Saved entries:
>>>

Lemma substitution_notices_witness :
  ∃ g, build_graph 2 ["app"] true (read_migrations ["app"] squash_listing)
       = Some g ∧
    stdout g = diagnostics 2 ["app"] true (read_migrations ["app"] squash_listing) ∧
    stdout g =
      [ {| notice_style := ERROR;
           notice_text :=
             replaced_message ("app", "0001") ("app", "0003_squashed")
                              ("app", "0002") true |};
        {| notice_style := SUCCESS;
           notice_text :=
             replaced_message ("app", "0002") ("app", "0003_squashed")
                              ("app", "0004") false |} ].
Proof.
  eexists. split; [vm_compute; reflexivity|]. split.
  - refine (proj1 (substitution_notices 2 ["app"] true _ _ _)).
    vm_compute. reflexivity.
  - vm_compute. reflexivity.
Defined.

(** ** Removing the squashed migrations *)

Lemma lookup_foldl_delete (m : gmap string string) (ps : list string) p :
  foldl (λ m p, delete p m) m ps !! p
  = if decide (p ∈ ps) then None else m !! p.
Proof.
  revert m. induction ps as [|q ps IH]; intros m; simpl.
  - destruct (decide (p ∈ [])) as [Hin|_]; [by apply elem_of_nil in Hin|done].
  - rewrite IH.
    destruct (decide (p ∈ ps)) as [Hin|Hnin],
             (decide (p ∈ q :: ps)) as [Hin'|Hnin']; try done.
    + destruct Hnin'. by right.
    + apply elem_of_cons in Hin' as [->|?]; [|done]. apply lookup_delete_eq.
    + apply lookup_delete_ne. intros ->. apply Hnin'. left.
Qed.

Lemma remove_loop st items w :
  NoDup items.*2 →
  (∀ k p, (k, p) ∈ items → is_Some (files w !! p)) →
  for_items (remove_file st) items w
  = ({| files := foldl (λ m p, delete p m) (files w) (squashed_paths st items);
        output := output w ++
          ((λ p, success (p +:+ " deleted")) <$> squashed_paths st items) |},
     None).
Proof.
  revert w. induction items as [|[k p] items IH]; intros w Hnd Hfiles.
  - simpl. rewrite app_nil_r. by destruct w.
  - apply NoDup_cons in Hnd as [Hp Hnd]. simpl. unfold remove_file at 1.
    unfold squashed_paths. rewrite filter_cons. simpl.
    destruct (od_mem (replaced_nodes st) k) eqn:Hk.
    + destruct (Hfiles k p) as [c Hc]; [left|]. rewrite Hc.
      rewrite decide_True by done. rewrite IH; [|done|].
      * simpl. by rewrite <-app_assoc.
      * intros k' p' Hin. simpl. rewrite lookup_delete_ne.
        { apply (Hfiles k'). by right. }
        intros ->. apply Hp, list_elem_of_fmap. by exists (k', p').
    + rewrite decide_False by done. apply IH; [done|].
      intros k' p' Hin. apply (Hfiles k'). by right.
Qed.
(** * BushSEC Bed Toolkit V0.2.1: a shallow embedding and its verified properties

    The Python sources under [V0.2.1/] are embedded module by module:
    - [Py]: the Python values, dictionaries, exceptions and outcomes the code
      manipulates;
    - [ErrorHandler]: [utils/error_handler.py];
    - [Config]: [config/config_manager.py];
    - [ToolBase]: [core/tool_base.py];
    - [Plugins]: [plugins/plugin_manager.py];
    - [Obfuscator]: [tools/obfuscator.py];
    - [RC4Reference]: the RC4 cipher as the specification words it, to
      compare the obfuscator's routine with;
    - [PEInjector]: [tools/pe_injector.py];
    - [ProcessInjector]: [tools/process_injector.py].
    Further parts of the same files are embedded in modules of their own:
    [ErrorReporting] (the statistics interface of the error handler),
    [ConfigAccess] ([get], [set] and the listeners), [ToolLifecycle]
    ([initialize], [cleanup], [validate_config], [pause], [resume],
    [reset]), [PluginReload] ([reload_plugin]), [ObfuscatorPasses] (the
    encoders, the junk and control-flow passes, the pipeline, [obfuscate]),
    [PELayout] ([_align] and the two section injections) and [ProcessTool]
    (the entry point of the process injector).
    The vocabulary of the statements and the sample inputs follow, then the
    properties with their proofs.

    Conventions.  A Python [dict] keeps insertion order, and the order shows in
    [items()] and in messages built from it, so a dict is an association list
    with one entry per key.  A byte is a [Z] in [0, 256).  A call that may
    raise returns an [outcome]; only instances of [Exception] are modelled
    ([KeyboardInterrupt] and [SystemExit] are not).  Wall-clock fields
    (timestamps, tracebacks) are left out of exceptions and results.

    Three limits of the embedding are made explicit where a statement
    depends on them.  The error handler picks its result builder by the name
    of the exception's class; an exception of a foreign class that bears the
    name of one of the toolkit's four error classes is not represented, and
    [dispatched_by_class] names the exceptions that are.  The recovery of a
    Plugin error that names a plugin reloads that plugin; the reload is not
    embedded, and [asks_reload] names the errors that start one.  Values
    carry no identity, which Python consults when it compares containers;
    [nan_free] names the values on which this makes no difference. *)

From Stdlib Require Import ZArith Lia Bool.
From Stdlib Require Import Floats.SpecFloat.
From stdpp Require Import base option list strings pretty.

#[local] Set Warnings "-register-all".
Open Scope string_scope.
Open Scope Z_scope.
Open Scope list_scope.

(* ===================================================================== *)
(** * Python values *)
(* ===================================================================== *)

Module Py.

(** ** Insertion-ordered dictionaries with string keys *)

Definition pydict (V : Type) : Type := list (string * V).

Fixpoint dict_get {V} (k : string) (d : pydict V) : option V :=
  match d with
  | [] => None
  | (k', v) :: d' => if String.eqb k k' then Some v else dict_get k d'
  end.

Definition dict_mem {V} (k : string) (d : pydict V) : bool :=
  match dict_get k d with Some _ => true | None => false end.

(** [d[k] = v]: an existing key keeps its position, a new key goes last. *)
Fixpoint dict_set {V} (k : string) (v : V) (d : pydict V) : pydict V :=
  match d with
  | [] => [(k, v)]
  | (k', v') :: d' =>
      if String.eqb k k' then (k, v) :: d' else (k', v') :: dict_set k v d'
  end.

(** [del d[k]] for a key that is present (an absent key is left to the caller:
    Python raises [KeyError] there). *)
Fixpoint dict_del {V} (k : string) (d : pydict V) : pydict V :=
  match d with
  | [] => []
  | (k', v') :: d' =>
      if String.eqb k k' then d' else (k', v') :: dict_del k d'
  end.

Definition dict_keys {V} (d : pydict V) : list string := map fst d.

(** ** Values: what [json.load] yields and what the schema literals hold *)

Inductive PyVal : Type :=
| PyNone
| PyBool (b : bool)
| PyInt (n : Z)
| PyFloat (f : spec_float)
| PyStr (s : string)
| PyList (l : list PyVal)
| PyDict (d : list (string * PyVal)).

(** Exact comparison of a float with an integer, as [float.__eq__] does. *)
Definition float_eq_int (f : spec_float) (n : Z) : bool :=
  match f with
  | S754_zero _ => n =? 0
  | S754_finite s m e =>
      let sm := if s then - Z.pos m else Z.pos m in
      if 0 <=? e then n =? sm * 2 ^ e
      else ((Z.pos m) mod (2 ^ (- e)) =? 0) && (n =? sm / 2 ^ (- e))
  | _ => false
  end.

(** [a == b]. [True == 1], [1 == 1.0]; dictionaries compare without order. *)
Fixpoint py_eq (a b : PyVal) {struct a} : bool :=
  match a, b with
  | PyNone, PyNone => true
  | PyBool x, PyBool y => Bool.eqb x y
  | PyBool x, PyInt n => Z.b2z x =? n
  | PyInt n, PyBool x => n =? Z.b2z x
  | PyBool x, PyFloat f => float_eq_int f (Z.b2z x)
  | PyFloat f, PyBool x => float_eq_int f (Z.b2z x)
  | PyInt n, PyInt m => n =? m
  | PyInt n, PyFloat f => float_eq_int f n
  | PyFloat f, PyInt n => float_eq_int f n
  | PyFloat f, PyFloat g => SFeqb f g
  | PyStr s, PyStr t => String.eqb s t
  | PyList l, PyList m =>
      (fix go (l m : list PyVal) {struct l} : bool :=
         match l, m with
         | [], [] => true
         | x :: l', y :: m' => py_eq x y && go l' m'
         | _, _ => false
         end) l m
  | PyDict d, PyDict e =>
      (length d =? length e)%nat &&
      (fix go (d : list (string * PyVal)) : bool :=
         match d with
         | [] => true
         | (k, v) :: d' =>
             match dict_get k e with
             | Some w => py_eq v w
             | None => false
             end && go d'
         end) d
  | _, _ => false
  end.

(** Python compares the elements of two lists or dictionaries by identity
    before it compares them with [==], and values here carry no identity.
    The two agree on every value except a NaN, which differs from itself:
    [py_eq] is the comparison of the code on values that hold no NaN. *)
Fixpoint nan_free (v : PyVal) : bool :=
  match v with
  | PyFloat S754_nan => false
  | PyList l => forallb nan_free l
  | PyDict d => forallb (λ kv, nan_free (snd kv)) d
  | _ => true
  end.

(** Truth value of an object ([if x:], [not x]). *)
Definition truthy (v : PyVal) : bool :=
  match v with
  | PyNone => false
  | PyBool b => b
  | PyInt n => negb (n =? 0)
  | PyFloat f => match f with S754_zero _ => false | _ => true end
  | PyStr s => negb (String.eqb s "")
  | PyList l => match l with [] => false | _ => true end
  | PyDict d => match d with [] => false | _ => true end
  end.

(** [needle in hay] on strings. *)
Fixpoint str_contains (needle hay : string) : bool :=
  String.prefix needle hay ||
  match hay with
  | EmptyString => false
  | String _ hay' => str_contains needle hay'
  end.

(** [sep.join(l)]. *)
Fixpoint str_join (sep : string) (l : list string) : string :=
  match l with
  | [] => ""
  | [s] => s
  | s :: l' => s +:+ sep +:+ str_join sep l'
  end.

(** [repr(v)], as f-strings print a list of allowed values.  Strings are
    quoted without escapes and a float is shown by a placeholder: the schemas of
    this code base list plain strings only. *)
Fixpoint py_repr (v : PyVal) : string :=
  match v with
  | PyNone => "None"
  | PyBool b => if b then "True" else "False"
  | PyInt n => pretty n
  | PyFloat _ => "<float>"
  | PyStr s => "'" +:+ s +:+ "'"
  | PyList l =>
      "[" +:+ str_join ", " ((fix go (l : list PyVal) : list string :=
                                match l with
                                | [] => []
                                | x :: l' => py_repr x :: go l'
                                end) l) +:+ "]"
  | PyDict d =>
      "{" +:+ str_join ", " ((fix go (d : list (string * PyVal)) : list string :=
                                match d with
                                | [] => []
                                | (k, x) :: d' =>
                                    ("'" +:+ k +:+ "': " +:+ py_repr x) :: go d'
                                end) d) +:+ "}"
  end.

(** ** Sequence indexing and slicing *)

(** The position a slice bound denotes: a negative bound counts from the
    end, and the result is clipped to the sequence. *)
Definition clip (n : nat) (i : Z) : nat :=
  Z.to_nat (if i <? 0 then Z.max (i + Z.of_nat n) 0 else Z.min i (Z.of_nat n)).

(** [l[start:]] and [l[:stop]]. *)
Definition slice_from {A} (start : Z) (l : list A) : list A :=
  drop (clip (length l) start) l.
Definition slice_to {A} (stop : Z) (l : list A) : list A :=
  take (clip (length l) stop) l.

(** [len(l)] as an integer. *)
Definition len {A} (l : list A) : Z := Z.of_nat (length l).

(** The index [l[i]] denotes, when there is one: a negative index counts
    from the end. *)
Definition index_of (n : Z) (i : Z) : option nat :=
  let i' := if i <? 0 then i + n else i in
  if (0 <=? i') && (i' <? n) then Some (Z.to_nat i') else None.

(** [enumerate(l)]. *)
Definition enumerate {A} (l : list A) : list (Z * A) :=
  zip (seqZ 0 (len l)) l.

(** ** Exceptions *)

(** The class of an exception object.  The four subclasses of the toolkit's
    [BedToolsError] fix the error code, severity and category of their
    instances; the base class takes them as constructor arguments, and
    [BedToolsError code severity category] is an instance of the base class
    built with these.  [OtherException cls] is a class outside the toolkit's
    hierarchy, and [cls], its name, is none of [ValidationError],
    [SecurityError], [PluginError], [OperationError]: an object of a foreign
    class with one of these names would be handed to the handler registered
    under that name, which reads attributes only the toolkit's errors have
    (see [dispatched_by_class] below). *)
Inductive ExcClass : Type :=
| ValidationError
| SecurityError
| PluginError
| OperationError
| BedToolsError (error_code severity category : string)
| KeyError
| TypeError
| AttributeError
| ValueError
| OverflowError
| IndexError
| ZeroDivisionError
| OSError
| OtherException (cls : string).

<<<

▸ The problem: Using the records above, set down exactly the lines from the one with "else ((Z.pos m)" through the one with "(** [needle in hay] on strings. *)", inclusive, and nothing more.

▸ Answer to this exercise:
      else ((Z.pos m) mod (2 ^ (- e)) =? 0) && (n =? sm / 2 ^ (- e))
  | _ => false
  end.

(** [a == b]. [True == 1], [1 == 1.0]; dictionaries compare without order. *)
Fixpoint py_eq (a b : PyVal) {struct a} : bool :=
  match a, b with
  | PyNone, PyNone => true
  | PyBool x, PyBool y => Bool.eqb x y
  | PyBool x, PyInt n => Z.b2z x =? n
  | PyInt n, PyBool x => n =? Z.b2z x
  | PyBool x, PyFloat f => float_eq_int f (Z.b2z x)
  | PyFloat f, PyBool x => float_eq_int f (Z.b2z x)
  | PyInt n, PyInt m => n =? m
  | PyInt n, PyFloat f => float_eq_int f n
  | PyFloat f, PyInt n => float_eq_int f n
  | PyFloat f, PyFloat g => SFeqb f g
  | PyStr s, PyStr t => String.eqb s t
  | PyList l, PyList m =>
      (fix go (l m : list PyVal) {struct l} : bool :=
         match l, m with
         | [], [] => true
         | x :: l', y :: m' => py_eq x y && go l' m'
         | _, _ => false
         end) l m
  | PyDict d, PyDict e =>
      (length d =? length e)%nat &&
      (fix go (d : list (string * PyVal)) : bool :=
         match d with
         | [] => true
         | (k, v) :: d' =>
             match dict_get k e with
             | Some w => py_eq v w
             | None => false
             end && go d'
         end) d
  | _, _ => false
  end.

(** Python compares the elements of two lists or dictionaries by identity
    before it compares them with [==], and values here carry no identity.
    The two agree on every value except a NaN, which differs from itself:
    [py_eq] is the comparison of the code on values that hold no NaN. *)
Fixpoint nan_free (v : PyVal) : bool :=
  match v with
  | PyFloat S754_nan => false
  | PyList l => forallb nan_free l
  | PyDict d => forallb (λ kv, nan_free (snd kv)) d
  | _ => true
  end.

(** Truth value of an object ([if x:], [not x]). *)
Definition truthy (v : PyVal) : bool :=
  match v with
  | PyNone => false
  | PyBool b => b
  | PyInt n => negb (n =? 0)
  | PyFloat f => match f with S754_zero _ => false | _ => true end
  | PyStr s => negb (String.eqb s "")
  | PyList l => match l with [] => false | _ => true end
  | PyDict d => match d with [] => false | _ => true end
  end.

(** [needle in hay] on strings. *)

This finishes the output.